Never have I felt more inspired to tackle Thai cooking in my home kitchen. Thanks to the highly visual nature of Gusto TV’s new Canadian cooking show One World Kitchen and the easy-to-follow steps demonstrated by articulate and charming host Pailin Chongchitnant, even slightly more complex dishes, like Curry Puffs with two types of dough, seem do-able.
Notes on Thai Cooking
One World Kitchen is more than a step-by-step cooking show. Along with recipes, the hosts, who hail from five different parts of the world, share interesting nuggets about their respective home countries throughout episodes. For example, did you know that mangos are used at every stage of ripeness, from their tart-sour green state to their sweet, dark yellow ripe phase? Or how about that ‘toasted rice powder’ (an ingredient you grind yourself) is a popular garnish on a variety of dishes? Pai was born and raised in Southern Thailand — it’s fascinating to learn about a country from a local.
The Thai Dishes Featured This Week
This week on One World Kitchen, Vancouver-based Thai host Pailin Chongchitnant (who you might recognize from The Dirty Apron Cooking Classes) features three recipes:
Curry Puffs: a quick glance at these beautiful, deep-fried, croissant-like puffs and you might be scared off — they look tricky to make! But the recipe is so simple and Pai demonstrates each step so clearly, I don’t think you can go wrong. This is one way to easily impress your family or your Thai friends.

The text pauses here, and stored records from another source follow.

(* ===== verification/DebitLedger.v ===== *)
(** * The fast debit path as a ledger

    What [budget-fast.lua] and [budget-rollback.lua] promise together: a
    campaign's budget key, its two sync counters, its click markers and its
    rollback guards implement an abstract ledger with a balance, the amounts
    not yet settled, and the sets of charged and undone clicks.  The
    refinement covers every run of debits, unbudgeted accepts and rollbacks
    of one campaign on one shard; the properties of the ledger then hold of
    the keys in Redis. *)

From S2P Require Import Prelude RedisKeys DebitScripts UnifiedFilter.
Open Scope Z_scope.

Module DebitLedger.

Import RedisKeys DebitScripts UnifiedFilter.

(** ** The specification *)

Record Ledger := mkLedger {
  bal : Z; pend_c : Z; pend_u : Z;
  charged : gset (list Z); undone : gset (list Z)
}.

Inductive lop :=
  | Debit (e : Event) (amount : Z)    (* an accepting check *)
  | Shadow (e : Event) (amount : Z)   (* a check that skips the budget *)
  | Undo (e : Event) (amount : Z).    (* a rollback *)

Definition op_event (o : lop) : Event := match o with Debit e _ | Shadow e _ | Undo e _ => e end.
Definition op_amount (o : lop) : Z := match o with Debit _ a | Shadow _ a | Undo _ a => a end.

(** The reply and the next ledger. *)
Definition lstep (l : Ledger) (o : lop) : Ledger * Z :=
  let c := ClickID (op_event o) in
  match o with
  | Debit _ a =>
      if bool_decide (c ∈ charged l) then (l, 0)
      else if bal l <? a then (l, 3)
      else (mkLedger (bal l - a) (pend_c l + a) (pend_u l + a) ({[c]} ∪ charged l) (undone l), 0)
  | Shadow _ a =>
      if bool_decide (c ∈ charged l) then (l, 0)
      else (mkLedger (bal l) (pend_c l) (pend_u l) ({[c]} ∪ charged l) (undone l), 0)
  | Undo _ a =>
      if a <=? 0 then (l, 0)
      else if bool_decide (c ∈ undone l) then (l, 2)
      else (mkLedger (bal l + a) (Z.max 0 (pend_c l - a)) (Z.max 0 (pend_u l - a))
              (charged l ∖ {[c]}) ({[c]} ∪ undone l), 1)
  end.

Fixpoint lrun (l : Ledger) (ops : list lop) : Ledger * list Z :=
  match ops with
  | [] => (l, [])
  | o :: rest =>
      let '(l', r) := lstep l o in
      let '(l'', rs) := lrun l' rest in (l'', r :: rs)
  end.

(** ** The implementation *)

Definition with_skip (f : Filter) (b : bool) : Filter :=
  mkFilter (quotaEnabled f) (quotaLive f) (quotaChunkSize f) (quotaRefillThresholdPct f)
    (streamKey f) (maxStreamLen f) (dupTTL f) (idempotencyTTL f) (clickAmountMicro f)
    (impressionAmountMicro f) (ttcMinMs f) (ttcFailClosed f) (impTSTTL f) (localTTC f)
    (roughPacing f) (localQuantaRefill f) (fastPathEnabled f) (slaPenaltyActive f) b
    (postgresFallbackAllowed f).

Definition sstep (f : Filter) (camp : FCampaign) (o : lop) : Script Z :=
  match o with
  | Debit e a => budget_fast (fast_keys f e camp) (fast_args (with_skip f false) e camp a)
  | Shadow e a => budget_fast (fast_keys f e camp) (fast_args (with_skip f true) e camp a)
  | Undo e a => budget_rollback (rollback_keys f e camp) (rollback_args f camp a)
  end.

Fixpoint srun (f : Filter) (camp : FCampaign) (s : Store) (ops : list lop) : Store * option (list Z) :=
  match ops with
  | [] => (s, Some [])
  | o :: rest =>
      match sstep f camp o s with
      | (s', None) => (s', None)
      | (s', Some r) =>
          match srun f camp s' rest with
          | (s'', Some rs) => (s'', Some (r :: rs))
          | (s'', None) => (s'', None)
          end
      end
  end.

(** ** Keys of a campaign *)

Definition fence_of (id : list Z) : list Z := fence_prefix ++ AppendUUID [] id.
Definition frozen_of (id : list Z) : list Z := frozen_prefix ++ AppendUUID [] id.

(** The campaign's keys are built as the store builds them. *)
Record keys_built (uuid_String : list Z -> list Z) (customer : list Z) (camp : FCampaign) : Prop := mkBuilt {
  kb_budget : BudgetCampaignKey camp = budgetCampaignKey uuid_String (ID (base camp));
  kb_camp : CampaignSyncKey camp = campaignSyncKey uuid_String (ID (base camp));
  kb_cust : CustomerSyncKey camp = customerSyncKey uuid_String (ID (base camp)) customer
}.

Lemma tag_head id x : campaignHashTag id ++ x = 123 :: (AppendUUID [] id ++ [125]) ++ x.
Proof. unfold campaignHashTag. rewrite AppendUUID_app. by rewrite <- !app_assoc. Qed.

(** Two keys under one tag differ when what follows the tag does. *)
Ltac tag_ne :=
  let H := fresh "H" in intros H; apply app_inv_head in H; vm_compute in H; discriminate H.

(** A tagged key differs from a key that starts with another character. *)
Ltac head_ne :=
  let H := fresh "H" in intros H; rewrite ?tag_head in H; vm_compute in H; discriminate H.

Lemma sub_tag_head id sub x :
  0 < sub -> exists y,
  AppendCampaignSubHashTag [] id sub ++ x = 123 :: AppendUUID [] id ++ 58 :: y.
Proof.
  intros Hs. unfold AppendCampaignSubHashTag. rewrite AppendUUID_app, (proj2 (Z.ltb_lt 0 sub)) by done.
  rewrite <- !app_assoc. change (lit ":slot_") with (58 :: lit "slot_"). cbn [app].
  eexists. reflexivity.
Qed.

Section Keys.
Context (uuid_String : list Z -> list Z) (customer : list Z) (f : Filter) (camp : FCampaign).
Context (Hbuilt : keys_built uuid_String customer camp).

Lemma source_shape e :
  CampaignID e = ID (base camp) ->
  (exists x, budgetSourceKey f e camp = campaignHashTag (ID (base camp)) ++ lit "budget:campaign:" ++ x) \/
  (exists x, budgetSourceKey f e camp = campaignHashTag (ID (base camp)) ++ lit "budget:quota:" ++ x) \/
  (exists y, budgetSourceKey f e camp = 123 :: AppendUUID [] (ID (base camp)) ++ 58 :: y).
Proof.
  intros He. unfold budgetSourceKey. destruct (quotaEnabled f).
  - unfold appendBudgetQuotaKey. rewrite He. destruct (Z.leb_spec (debitSubSlot (base camp) (UserID e) (ClickID e)) 0).
    + right. left. eauto.
    + right. right. by apply sub_tag_head.
  - left. rewrite (kb_budget _ _ _ Hbuilt). eauto.
Qed.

Thai Smoked Trout Salad: Pai explains that Thai cooking is all about balance of textures and flavours. This fresh salad is packed with both, from its toasted rice powder (which she says her friends have begun adding to everything for its glorious and unique texture) to its tart ‘n crunchy strips of green mango. This salad is a beauty and will definitely be the first Thai recipe I tackle.

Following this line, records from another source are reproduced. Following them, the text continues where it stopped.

Definition lookup_req (r : Req) (d : DB) : option Entry :=
  match r with
  | RCredit _ _ key intent =>
      match GetLedgerByPaymentIntentForUpdate intent d with
      | Some e => Some e
      | None => GetLedgerByHashForUpdate key d
      end
  | _ => GetLedgerByHashForUpdate (req_key r) d
  end.

Definition write_req (seq : Z) (r : Req) : M Z :=
  match r with
  | RTopUp c a k => topup_write seq c a k
  | RCredit c a k i => credit_write seq c a k i
  | RRefund c a k i => refund_write seq c a k i
  | RChargeback c a k i b => chargeback_write seq c a k i b
  end.

(** A request as the service runs it when nothing interferes. *)
Definition run_req (fenced : bool) (seq : Z) (r : Req) : M (bool * Z) :=
  match r with
  | RTopUp c a k => TopUpBalance fenced seq c a k
  | RCredit c a k i => ApplyPaymentCredit fenced seq c a k i
  | RRefund c a k i => ApplyPaymentRefund fenced seq c a k i
  | RChargeback c a k i b => applyPaymentChargebackMovement fenced seq c a k i b
  end.

(** Amounts a provider can send: positive and below 2^61 micro-units.  A
    top-up by an administrator may be of either sign. *)
Definition req_ok (r : Req) : Prop :=
  match r with
  | RTopUp _ a _ => in_i64 a
  | _ => 0 < req_amount r < 2305843009213693952
  end.

Record Sys := mkSys { db : DB; waiting : list Req }.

Kaffir Lime Vodka Martini: Did you know you can easily infuse vodka simply by adding a few ingredients to your bottle for a few days? I love Pai’s idea to add kaffir lime leaves to alcohol. She takes a popular Thai kids drink to adult-level by blending her infused vodka with blended watermelon and lime juice. This could become your go-to homemade summer cocktail.
If any of these recipes look tricky to you, just head to the One World Kitchen site here to watch the hosts demonstrate each little step.

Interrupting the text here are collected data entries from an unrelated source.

(** ** Theorems *)

(** C6: From an empty database, whatever the webhooks, checkouts and hold
    releases and whichever of them fail: a settled Stripe payment has its
    settlement event and a settled crypto payment its hold; every event
    carries the id, the customer and the ledger key of its payment; a
    settlement is for the payment's amount (of a crypto payment, at least
    that), a refund for at most it; the refunded amount of a payment is the
    sum of its refund events, within the payment; and the chargeback events of
    a dispute sum to the amount withdrawn, its reversals to the amount
    reinstated, which is never more. *)
Theorem payment_tables_consistent up xs :
  Forall input_ok xs -> Forall dispute_i64 xs ->
  let p := run_inputs up empty_pay xs in
  Forall (fun i => 0 <= i_refunded i <= i_amount i /\ i_refunded i = refund_sum (i_id i) (outbox p)) (intents p) /\
  Forall (fun i => settled (i_status i) = true ->
            (i_provider i = "stripe" -> Exists (fun r => is_type SETTLE_BALANCE (i_id i) r = true) (outbox p)) /\
            (i_provider i = "crypto" -> Exists (fun h => h_intent h = i_id i /\ i_amount i <= h_amount h) (holds p)))
    (intents p) /\
  Forall (fun r => exists i, i ∈ intents p /\ payload_of i r /\
            (o_type r = SETTLE_BALANCE -> i_amount i <= p_amount (o_payload r))) (outbox p) /\
  NoDup (omap refund_id (outbox p)) /\
  (forall d, chargeback_sum APPLY_CHARGEBACK d (outbox p) = withdrawn d p /\
             chargeback_sum REVERSE_CHARGEBACK d (outbox p) = reinstated d p /\
             0 <= reinstated d p <= withdrawn d p).
Proof.
  intros Hok Hi64 p. rewrite Forall_forall in Hok. rewrite Forall_forall in Hi64.
  assert (PK p) as [[] [K1 K2 K3]].
  { apply run_inputs_preserves; [|split; [apply PI_empty|apply KI_empty]]. intros x Hx. by apply pres_PK, Hok. }
  assert (DI p) as HD.
  { apply run_inputs_preserves; [|apply DI_empty]. intros x Hx. by apply DI_input, Hi64. }
  rewrite Forall_forall in pi_amounts0. rewrite Forall_forall in pi_refunded0. rewrite Forall_forall in pi_settle0.
  rewrite Forall_forall in pi_payloads0. rewrite Forall_forall in K1. rewrite Forall_forall in K2.
  rewrite Forall_forall in K3. split_and!; [| | |done|].
  - apply Forall_forall. intros i Hi. split; [by apply pi_amounts0|by apply pi_refunded0].
  - apply Forall_forall. intros i Hi Hs. split; intros Hp; [by apply pi_settle0|].
    pose proof (K1 i Hi Hp Hs) as (h & Hh & E)%Exists_exists. apply Exists_exists. exists h.
    split; [done|]. split; [done|]. specialize (K2 h Hh). rewrite Forall_forall in K2. by apply K2.
  - apply Forall_forall. intros r Hr. destruct (pi_payloads0 r Hr) as (i & Hi & Hpl). exists i.
    split; [done|]. split; [done|]. intros Ht. specialize (K3 r Hr Ht). rewrite Forall_forall in K3.
    apply K3; [done|]. symmetry. apply Hpl.
  - intros d. destruct (HD d) as (E1 & E2 & E3 & _). done.
Qed.

(** An event is handled once: after its transaction has committed, the
    same event id delivered again, with any content and after anything else,
    changes nothing.  So an event that came too early and was ignored is
    ignored for good. *)
Theorem event_handled_once up x y k p p1 xs :
  event_of x = Some k -> event_of y = Some k -> run_input up x p = inr (tt, p1) ->
  run_input up y (run_inputs up p1 xs) = inr (tt, run_inputs up p1 xs).
Proof.
  intros Hx Hy Hrun. eapply stored_again; [exact Hy|].
  apply run_inputs_preserves; [intros; apply stored_input|].
  destruct x; simplify_eq/=; unfold ProcessStripeWebhook, ProcessStripeRefundWebhook,
    ProcessStripeDisputeWebhook, ProcessCryptoWebhook in Hrun;
    (eapply claim_stores; [|exact Hrun]); cbv zeta;
    unfold dispute_created, funds_withdrawn, funds_reinstated, dispute_closed, ensureDisputeRow,
      mark_disputed, UpdatePaymentIntentStatus, update_intent, put_dispute, set_dispute_status,
      ApplyIntentRefundAmount, CreateOutboxEvent, MaybeActivateLicenseFromIntent, update_intent, guard, lift;
    repeat stored_step.
Qed.

(** Replaying a stored webhook never repeats its work: the dispatched
    handler finds the stored event and returns, whatever its status. *)
Theorem replay_does_nothing pr id body p :
  se_id body = "" \/ se_id body = id -> snd (ReplayWebhook pr id body p) = p.
Proof.
  intros Hid. unfold ReplayWebhook. case_match eqn:E1; [done|].
  apply orb_false_iff in E1 as [Hpr%negb_false_iff%bool_decide_eq_true _]. subst pr.
  destruct (events p !! ("stripe", id)) as [ev|] eqn:Hev; [|done]. case_match; [done|].
  assert ((if bool_decide (se_id body = "") then id else se_id body) = id) as ->.
  { destruct Hid as [Hid|Hid]; rewrite Hid; [done|]. by destruct (bool_decide (id = EmptyString)). }
  set (e := mkStripeEvent _ _ _ _ _ _).
  assert (BeginFunc (dispatchStripeWebhook e) p = (inr tt, p) \/
          BeginFunc (dispatchStripeWebhook e) p = (inl PErrBadRequest, p)) as [-> | ->]; [|done..].
  unfold BeginFunc, dispatchStripeWebhook. subst e. cbn [se_id se_type se_object se_amount se_payment_intent se_status].
  assert (forall ty k, claim_event "stripe" id ty k p = inr (tt, p)) as Hc.
  { intros. unfold claim_event, bind, read. by rewrite Hev. }
  unfold ProcessStripeWebhook, ProcessStripeRefundWebhook, ProcessStripeDisputeWebhook.
  destruct (is_refund_type _); [rewrite Hc; by left|]. destruct (is_dispute_type _); [rewrite Hc; by left|].
  destruct (bool_decide (se_object body = "")); [by right|]. rewrite Hc. by left.
Qed.

Definition held (p : PayDB) : nat := length (List.filter (fun h => bool_decide (h_status h = HELD)) (holds p)).

Lemma held_decreases l id st h :
  st <> HELD -> h ∈ l -> h_id h = id -> h_status h = HELD ->
  let f := fun h => if bool_decide (h_id h = id)
                    then mkHold (h_id h) (h_intent h) (h_customer h) (h_amount h) st (h_release_at h) else h in
  (length (List.filter (fun h => bool_decide (h_status h = HELD)) (map f l)) <
   length (List.filter (fun h => bool_decide (h_status h = HELD)) l))%nat.
Proof.
  intros Hst Hin Hid Hh f.
  assert (forall x, h_status (f x) = if bool_decide (h_id x = id) then st else h_status x) as Hf.
  { intros x. unfold f. by destruct (bool_decide (h_id x = id)). }
  assert (forall l, (length (List.filter (fun h => bool_decide (h_status h = HELD)) (map f l)) <=
                     length (List.filter (fun h => bool_decide (h_status h = HELD)) l))%nat) as Hle.
  { clear -Hst Hf. clearbody f. intros l. induction l as [|x l IH]; [done|]. simpl. specialize (Hf x).
    destruct (bool_decide (h_id x = id)); repeat case_bool_decide; simpl; try lia; congruence. }
  clearbody f. induction l as [|x l IH]; [set_solver|]. simpl. specialize (Hle l) as Hl. pose proof (Hf x) as Hx.
  apply elem_of_cons in Hin as [<-|Hin].
  - rewrite (bool_decide_eq_true_2 (h_id h = id)) in Hx by done.
    repeat case_bool_decide; simpl; try lia; congruence.
  - specialize (IH Hin). destruct (bool_decide (h_id x = id)); repeat case_bool_decide; simpl; try lia; congruence.
Qed.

PAI’S QUICK TIPS ON THAI COOKING AND EATING IN VANCOUVER
1. Where do you shop for Thai ingredients in Vancouver?
“Asia Market on Hastings and Gore. It’s a bit of a rough part of town, yes, but don’t worry, the store is nice, neat and clean! The staff is also very friendly; it is owned by Thai people and usually has a Thai person on staff, so they can help you find what you need. They have mostly dry goods, but also carry a decent selection of fresh herbs and produce shipped directly from Thailand that you cannot find anywhere else! Tip: If you’re going for a specific fresh herb or produce in mind, or a specific brand of dry goods, be sure to call them first to check if they have it. And if they don’t have it, ask if they know when they’re getting it in.”
2. What are your favourite Thai cooking tools and where do you buy them in Vancouver?
“Heavy-duty stone mortar and pestle! Every Thai kitchen has one. Thai cuisine uses a lot of herb pastes made by pounding in a mortar and pestle, from the simple mixture of garlic, white peppercorns and cilantro roots that we often use in marinades and stir-fries, to the more elaborate concoctions like our curry pastes. I also use it to crush or grind spices, nuts and seeds. It’s easy to use, clean, care for, and it’s a good exercise! I got mine from one of the cookware stores in Chinatown; there are a couple on 100 and 200 blocks of W. Pender street. They’re hole-in-the-wall type places but full of great finds and really good deals!”
3. What’s your favourite “unsung” Thai ingredient that you think everyone should try or at least open their mind to?
“Gapi, or fermented shrimp paste. It’s a salty, purplish-gray paste with a funky smell that is made from salted and fermented krill (so really, it should be called krill paste). We put it in dips, stir-fries, curry pastes, and in some parts of Thailand, they even put it in their papaya salad! On its own, it may be an “acquired smell,” but when added to other dishes, it adds a unique flavour and punch of umami, which is why us Thais love it so much. My favourite thing to make with it is “shrimp paste fried rice” or kao kluk gapi, and it’s surprisingly good even to people who say they don’t like the smell!”
“I’m a bad person to ask because I cook Thai so much at home that I rarely go out for Thai food! Having said that, I have a couple places that I like that are out of the city. Pok Pok in Portland is fantastic, and just a few weeks ago I discovered a place in Toronto called Pai that was also excellent (and no, it’s not because it’s got my name on it, but a subconscious bias? Maybe! ).”